Problem to solve
The records sit below this line. Repeat all of them exactly.

---- Record excerpts

Lemma getitem_app_here s c t :
  PyStr.getitem (s +:+ String c t) (String.length s) = Ret c.
Proof.
  replace (String.length s) with (String.length s + 0)%nat by lia.
  by rewrite getitem_app_r.
Qed.

Lemma slice_from_app s t (n : nat) :
  PyStr.slice_from (String.length s + n) (s +:+ t) = PyStr.slice_from n t.
Proof. induction s; [done|]. rewrite str_app_cons. simpl. done. Qed.

Lemma brace_free_cons c s :
  PyStr.brace_free (String c s) = true →
  c ≠ "{"%char ∧ c ≠ "}"%char ∧ PyStr.brace_free s = true.
Proof.
  unfold PyStr.brace_free. simpl.
  do 2 case_bool_decide;
    by destruct (PyStr.occurs "{" s), (PyStr.occurs "}" s).
Qed.
End string_facts.

Section format_facts.
Import PyStr.
Variables (placeholder : string) (team : Z).

Let lift (s : string) (r : formatted) : formatted :=
  match r with Formatted t => Formatted (s +:+ t) | _ => r end.

Lemma plain_cons c s :
  plain (String c s) = true →
  c ≠ "{"%char ∧ c ≠ "}"%char ∧ ends_name c = false ∧ plain s = true.
Proof.
  simpl. do 2 case_bool_decide; destruct (ends_name c), (plain s); done.
Qed.

Lemma format_go_literal s rest :
  brace_free s = true →
  format_go placeholder team None (s +:+ rest) =
  lift s (format_go placeholder team None rest).
Proof.
  induction s as [|c s IH]; intros Hs.
  - change (EmptyString +:+ rest) with rest.
    by destruct (format_go placeholder team None rest).
  - apply brace_free_cons in Hs as (? & ? & Hs).
    rewrite str_app_cons. simpl. rewrite !decide_False by done.
    rewrite (IH Hs).
    by destruct (format_go placeholder team None rest).
Qed.

Lemma format_go_field name s rest :
  plain s = true → all_digits (name +:+ s) = false →
  format_go placeholder team (Some name) (s +:+ String "}" rest) =
  if decide (name +:+ s = placeholder)
  then lift (str team) (format_go placeholder team None rest)
  else FormatError (Exception ("'" +:+ (name +:+ s) +:+ "'")).
Proof.
  revert name. induction s as [|c s IH]; intros name Hs Hd.
  - rewrite str_app_nil_r in *. change (EmptyString +:+ ?x) with x.
    simpl. rewrite Hd. case_decide; [|done].
    by destruct (format_go placeholder team None rest).
  - apply plain_cons in Hs as (? & ? & Hc & Hs).
    rewrite str_app_cons. simpl. rewrite !decide_False by done.
    rewrite Hc, (IH _ Hs); rewrite !snoc_app; done.
Qed.

Lemma format_one_placeholder prefix suffix :
  brace_free prefix = true → keyword placeholder = true →
  brace_free suffix = true →
  format (prefix +:+ token placeholder +:+ suffix) placeholder team =
  Formatted (prefix +:+ str team +:+ suffix).
Proof.
  intros Hp [Hph Hnum%negb_true_iff]%andb_true_iff Hs. unfold format, token.
  rewrite format_go_literal by done.
  assert (format_go placeholder team None
            (("{" +:+ placeholder +:+ "}") +:+ suffix) =
          Formatted (str team +:+ suffix)) as ->; [|done].
  rewrite str_app_assoc, str_app_cons, str_app_assoc.
  change (EmptyString +:+ ?x) with x.
  assert (format_go placeholder team (Some EmptyString)
            (placeholder +:+ String "}" suffix) =
          Formatted (str team +:+ suffix)) as Hfield.
  { rewrite format_go_field by done. rewrite decide_True by done.
    replace suffix with (suffix +:+ EmptyString) at 1 by apply str_app_nil_r.
    rewrite format_go_literal by done. simpl. by rewrite str_app_nil_r. }
  destruct placeholder as [|c ph] eqn:Hpheq; [done|].
  apply plain_cons in Hph as (? & ? & _).
  rewrite str_app_cons in *. simpl. rewrite !decide_False by done.
  simpl in Hfield. rewrite !decide_False in Hfield by done. done.
Qed.
End format_facts.

Lemma str_head (team : Z) :
  ∃ d ds, str team = String d ds ∧ d ≠ "{"%char.
Proof.
  assert (Hgo : ∀ x s, (0 < x)%N →
            ∃ d ds, pretty_N_go x s = String d ds ∧ d ≠ "{"%char).
  { intros x. induction (N.lt_wf_0 x) as [x _ IH]; intros s Hx.
    rewrite pretty_N_go_step by done.
    destruct (decide (x `div` 10 = 0)%N) as [->|Hdiv].
    - rewrite pretty_N_go_0. eexists _, _. split; [done|].
      unfold pretty_N_char. by repeat case_match.
    - apply IH; [apply N.div_lt; lia|]. by apply N.neq_0_lt_0. }
  unfold str, pretty, pretty_Z. destruct team as [|p|p].
  - by eexists _, _.
  - unfold pretty, pretty_positive, pretty, pretty_N.
    rewrite decide_False by done. apply Hgo. lia.
  - unfold pretty, pretty_positive, pretty, pretty_N.
    rewrite decide_False by done. by eexists _, _.
Qed.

--------

Exercise result
Lemma getitem_app_here s c t :
  PyStr.getitem (s +:+ String c t) (String.length s) = Ret c.
Proof.
  replace (String.length s) with (String.length s + 0)%nat by lia.
  by rewrite getitem_app_r.
Qed.

Lemma slice_from_app s t (n : nat) :
  PyStr.slice_from (String.length s + n) (s +:+ t) = PyStr.slice_from n t.
Proof. induction s; [done|]. rewrite str_app_cons. simpl. done. Qed.

Lemma brace_free_cons c s :
  PyStr.brace_free (String c s) = true →
  c ≠ "{"%char ∧ c ≠ "}"%char ∧ PyStr.brace_free s = true.
Proof.
  unfold PyStr.brace_free. simpl.
  do 2 case_bool_decide;
    by destruct (PyStr.occurs "{" s), (PyStr.occurs "}" s).
Qed.
End string_facts.

Section format_facts.
Import PyStr.
Variables (placeholder : string) (team : Z).

Let lift (s : string) (r : formatted) : formatted :=
  match r with Formatted t => Formatted (s +:+ t) | _ => r end.

Lemma plain_cons c s :
  plain (String c s) = true →
  c ≠ "{"%char ∧ c ≠ "}"%char ∧ ends_name c = false ∧ plain s = true.
Proof.
  simpl. do 2 case_bool_decide; destruct (ends_name c), (plain s); done.
Qed.

Lemma format_go_literal s rest :
  brace_free s = true →
  format_go placeholder team None (s +:+ rest) =
  lift s (format_go placeholder team None rest).
Proof.
  induction s as [|c s IH]; intros Hs.
  - change (EmptyString +:+ rest) with rest.
    by destruct (format_go placeholder team None rest).
  - apply brace_free_cons in Hs as (? & ? & Hs).
    rewrite str_app_cons. simpl. rewrite !decide_False by done.
    rewrite (IH Hs).
    by destruct (format_go placeholder team None rest).
Qed.

Lemma format_go_field name s rest :
  plain s = true → all_digits (name +:+ s) = false →
  format_go placeholder team (Some name) (s +:+ String "}" rest) =
  if decide (name +:+ s = placeholder)
  then lift (str team) (format_go placeholder team None rest)
  else FormatError (Exception ("'" +:+ (name +:+ s) +:+ "'")).
Proof.
  revert name. induction s as [|c s IH]; intros name Hs Hd.
  - rewrite str_app_nil_r in *. change (EmptyString +:+ ?x) with x.
    simpl. rewrite Hd. case_decide; [|done].
    by destruct (format_go placeholder team None rest).
  - apply plain_cons in Hs as (? & ? & Hc & Hs).
    rewrite str_app_cons. simpl. rewrite !decide_False by done.
    rewrite Hc, (IH _ Hs); rewrite !snoc_app; done.
Qed.

Lemma format_one_placeholder prefix suffix :
  brace_free prefix = true → keyword placeholder = true →
  brace_free suffix = true →
  format (prefix +:+ token placeholder +:+ suffix) placeholder team =
  Formatted (prefix +:+ str team +:+ suffix).
Proof.
  intros Hp [Hph Hnum%negb_true_iff]%andb_true_iff Hs. unfold format, token.
  rewrite format_go_literal by done.
  assert (format_go placeholder team None
            (("{" +:+ placeholder +:+ "}") +:+ suffix) =
          Formatted (str team +:+ suffix)) as ->; [|done].
  rewrite str_app_assoc, str_app_cons, str_app_assoc.
  change (EmptyString +:+ ?x) with x.
  assert (format_go placeholder team (Some EmptyString)
            (placeholder +:+ String "}" suffix) =
          Formatted (str team +:+ suffix)) as Hfield.
  { rewrite format_go_field by done. rewrite decide_True by done.
    replace suffix with (suffix +:+ EmptyString) at 1 by apply str_app_nil_r.
    rewrite format_go_literal by done. simpl. by rewrite str_app_nil_r. }
  destruct placeholder as [|c ph] eqn:Hpheq; [done|].
  apply plain_cons in Hph as (? & ? & _).
  rewrite str_app_cons in *. simpl. rewrite !decide_False by done.
  simpl in Hfield. rewrite !decide_False in Hfield by done. done.
Qed.
End format_facts.

Lemma str_head (team : Z) :
  ∃ d ds, str team = String d ds ∧ d ≠ "{"%char.
Proof.
  assert (Hgo : ∀ x s, (0 < x)%N →
            ∃ d ds, pretty_N_go x s = String d ds ∧ d ≠ "{"%char).
  { intros x. induction (N.lt_wf_0 x) as [x _ IH]; intros s Hx.
    rewrite pretty_N_go_step by done.
    destruct (decide (x `div` 10 = 0)%N) as [->|Hdiv].
    - rewrite pretty_N_go_0. eexists _, _. split; [done|].
      unfold pretty_N_char. by repeat case_match.
    - apply IH; [apply N.div_lt; lia|]. by apply N.neq_0_lt_0. }
  unfold str, pretty, pretty_Z. destruct team as [|p|p].
  - by eexists _, _.
  - unfold pretty, pretty_positive, pretty, pretty_N.
    rewrite decide_False by done. apply Hgo. lia.
  - unfold pretty, pretty_positive, pretty, pretty_N.
    rewrite decide_False by done. by eexists _, _.
Qed.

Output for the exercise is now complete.